(** * Twikit bridge: the JSON-RPC worker of [backend/python/twikit_bridge.py]

    A shallow embedding of the bridge class [TwikitBridge], of the dispatcher
    [handle_request] and of the protocol loop [main], followed by the
    properties of the protocol that the development settles.

    Conventions of the embedding.
    - Python values are the inductive [pyval]; the documents decoded by
      [json.loads] are the values without [VObj].
    - Every exception of the model is an instance of Python's [Exception];
      [KeyboardInterrupt] (an asynchronous signal, answered by [break]) is
      outside the model.
    - The twikit client, the clock and the library functions [json.loads],
      [datetime.strptime], [repr] and [traceback.format_exc] are fields of
      the record [Env]; the calls made to the client and to the clock are
      recorded in a trace, and the answer of the client may depend on it.
    - [print(json.dumps(x), flush=True)] appends the document [x] to the
      list [stdout]: one element per written line. *)

From Stdlib Require Import ZArith QArith String Ascii List Bool Lia DecimalString.
Import ListNotations.

Close Scope Q_scope.
Open Scope string_scope.
Open Scope list_scope.

Set Warnings "-register-all".

(* ------------------------------------------------------------------ *)
(** ** Python values *)

(** A Python float: a finite double is kept by its exact rational value,
    which is all that comparison with an [int] looks at. *)
Inductive pyfloat : Type :=
| FNan
| FInf (negative : bool)
| FFin (q : Q).

(** The classes of exception the program tells apart.  [TwikitException]
    is the class imported from [twikit.errors]; the others are builtin. *)
Inductive exn_class : Type :=
| TwikitException
| AttributeError
| TypeError
| ValueError
| OtherException.

(** An exception: its class and the text of [str(e)]. *)
Record exn : Type := Exn { exn_cls : exn_class; exn_str : string }.

(** What looking an attribute up on an object does: the attribute is
    missing (the lookup raises [AttributeError]), it has a value, or it
    is a property whose code raises [e].  [hasattr] and three-argument
    [getattr] absorb every [AttributeError], that of a property too. *)
Inductive attr (V : Type) : Type :=
| Missing
| Has (v : V)
| Raising (e : exn).
Arguments Missing {V}.
Arguments Has {V} v.
Arguments Raising {V} e.

Inductive pyval : Type :=
| VNone
| VBool (b : bool)
| VInt (z : Z)
| VFloat (f : pyfloat)
| VStr (s : string)
| VList (l : list pyval)
| VDict (kv : list (string * pyval))
| VObj (cls : string) (fields : list (string * attr pyval)).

+ + + + +

- PROBLEM TO WORK ON -
Locate "(l : list pyval)" in the material, then quote the line that contains it and all lines after it through the final one.

- EXERCISE OUTPUT -
| VList (l : list pyval)
| VDict (kv : list (string * pyval))
| VObj (cls : string) (fields : list (string * attr pyval)).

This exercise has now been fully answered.